India’s last player standing, Ankita Raina, went down 2-6, 6-3, 1-6 to Serbia’s Olga Danilovic in the third round of the Australian Open qualifying event in Dubai on Wednesday. The one glimmer of hope is that she can get through to the main draw of the Melbourne major as a ‘lucky loser’ since she made it to the third round of qualifying.
“There is an outside chance that she may get in,” India’s Billie Jean King Cup captain Vishaal Uppal told the Olympic Channel.
“She (Ankita Raina) has been working quite hard and has come close to making it in the main draw of a Slam for some time now. If anyone deserves a lucky break, it’s her.”
‘Lucky loser’ entry is granted to the highest-ranked player to lose in the third round of qualifying. It can be more than one: depending on the number of main draw entrants that pull out before the Grand Slam starts.
This was also the first time that the 28-year-old player has made it to the final round of qualifying.
None of the other Indian players, men or women, made it to the third round of qualifiers. Karman Kaur Thandi went out 6-7 (4), 6-7 (4) Mariam Bolkvadze in the first round. In the men’s field, 12th seed Prajnesh Gunneswaran, hoping to get through the qualifiers for a third straight year, lost 2-6, 3-6 to Constant Lestienne while Ramkumar Ramanathan, who defeated 10th seed Facundo Bagnis in the opening round, went down 3-6, 2-6 to Wu Tung-lin in the second round.
“I think the men will be disappointed,” says Uppal, former India Davis Cup player.

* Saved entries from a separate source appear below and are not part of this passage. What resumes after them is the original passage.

(** ** Templates of forms *)

(** the tokens that a template becomes when it is filled in with the pairs *)
Inductive fills (e : list Z) (inside : bool) : list piece -> list token -> pairs -> Prop :=
  | fills_end : fills e inside [] [] []
  | fills_layout t v ps toks r : layout_ok e inside t -> blank v \/ v = [126] -> piece_ok (Element t) -> fills e inside ps toks r ->
      fills e inside (Element t :: Plain v :: ps) (Tag t :: Text v :: toks) r
  | fills_field k pad v text ps toks r : name_ok e inside k -> rd k (Z.of_nat (length k) - 1) <> 47 -> 36 ∉ k -> blank pad -> value_ok v -> Forall plain_char text ->
      fills e inside ps toks r ->
      fills e inside (Element k :: Plain pad :: Variable_ k :: Element (47 :: k) :: Plain text :: ps)
        (Tag k :: Text (pad ++ v) :: Tag (47 :: k) :: Text text :: toks) ((k, v) :: r).
(** an element with its instances; the loop goes back to the newline before it *)
Definition data_tag : list Z := codes "data".
Fixpoint instance_tokens (text : list Z) (l : list (list token)) : list token :=
  match l with
  | [] => []
  | [toks] => Tag data_tag :: Text text :: toks ++ [Tag (47 :: data_tag)]
  | toks :: l => Tag data_tag :: Text text :: toks ++ Tag (47 :: data_tag) :: Text [10] :: instance_tokens text l
  end.
Definition sub_tag (a : list Z) : list Z := codes "dd:subform" ++ a.
Definition sub_pieces (a v : list Z) (head : list piece) (text : list Z) (data : list piece) (behind v' : list Z) : list piece :=
  Element (sub_tag a) :: Plain v :: head ++ Element data_tag :: Plain text :: data ++ [Element (47 :: data_tag); Plain behind; Element (47 :: sub_tag []); Plain v'].
Definition sub_tokens (a v : list Z) (head : list token) (text : list Z) (l : list (list token)) (behind v' : list Z) : list token :=
  Tag (sub_tag a) :: Text v :: head ++ instance_tokens text l ++ [Text behind; Tag (47 :: sub_tag []); Text v'].
Record sub_fills (e : list Z) (head : list piece) (head_toks : list token) (h : pairs) (data : list piece) (l : list (list token * pairs)) : Prop := {
  sf_head : fills e true head head_toks h;
  sf_newline : exists w, flat_map write_piece head = w ++ [10];
  sf_some : l <> [];
  sf_data : Forall (fun i => fills e true data i.1 i.2 /\ i.2 <> []) l
}.
Record sub_texts (a v text behind v' : list Z) : Prop := {
  st_tag : Forall plain_char a /\ Z.of_nat (length a) <= 900 /\ token_ok (Tag (sub_tag a));
  st_blank : blank v /\ blank text;
  st_text : Forall plain_char behind /\ Forall plain_char v'
}.
Inductive form_fills (e : list Z) : list piece -> list token -> list item -> Prop :=
  | filled_end : form_fills e [] [] []
  | filled_fields ps toks r ps' toks' its : fills e false ps toks r -> form_fills e ps' toks' its ->
      form_fills e (ps ++ ps') (toks ++ toks') (map (fun kv => Pair kv.1 kv.2) r ++ its)
  | filled_sub a v head htoks h text data l behind v' ps' toks' its : sub_texts a v text behind v' -> sub_fills e head htoks h data l -> form_fills e ps' toks' its ->
      form_fills e (sub_pieces a v head text data behind v' ++ ps') (sub_tokens a v htoks text (map fst l) behind v' ++ toks') (SubForm h (map snd l) :: its).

“Not just because they didn’t qualify but the manner in which they lost. They were pretty straightforward scorelines, and both lost to players ranked lower than them. It just shows again that rankings don’t really matter and at that level you can’t afford to have an off day.”
While Gunneswaran has qualified for a major in the past and played all the four Grand Slam events, the 26-year-old Ramkumar hasn’t made it through in 19 attempts.
“He just has to keep trying,” says Uppal. “Hang in there and hope that the breakthrough will come. Though given his game, I think his best chance of playing a major will come at either Wimbledon or US Open.”
Uppal is also hoping that the 22-year-old Thandi, one of India’s most promising talents, can stay healthy and fit and make a deeper run in tournaments. For the past two seasons, Thandi has been pegged back by shoulder injury.
Standing tall at 6 feet, Thandi is probably the first Indian women’s player who can serve rockets. She also has massive groundstrokes.
“She’s got the weapons,” says Uppal. “What she needs to do is starting picking up the percentages. I think that will come with maturity. She has a tendency of going for too much. Maybe she needs to learn how to hang in there and be a little more patient.”
The Indian tennis players, Raina and Ramkumar in particular, have been knocking on the door at Grand Slam events for some time now. Uppal, 44, believes they have to keep evolving and adding to their game to take the next step and start playing the majors.
“As a player you have to keep growing,” he said. “Your opponents watch you, analyse you, pick up on your weaknesses. At that level, everyone has the shots. For Indian players to make it through, they have to be tactically smarter, be able to surprise their opponents, do more than they are expected to.”
For now, Raina will have to wait and watch on how the Australian Open draw plays out. India has one guaranteed entry in the first major of the season, though, as Sumit Nagal has been given a wildcard entry into the men’s draw.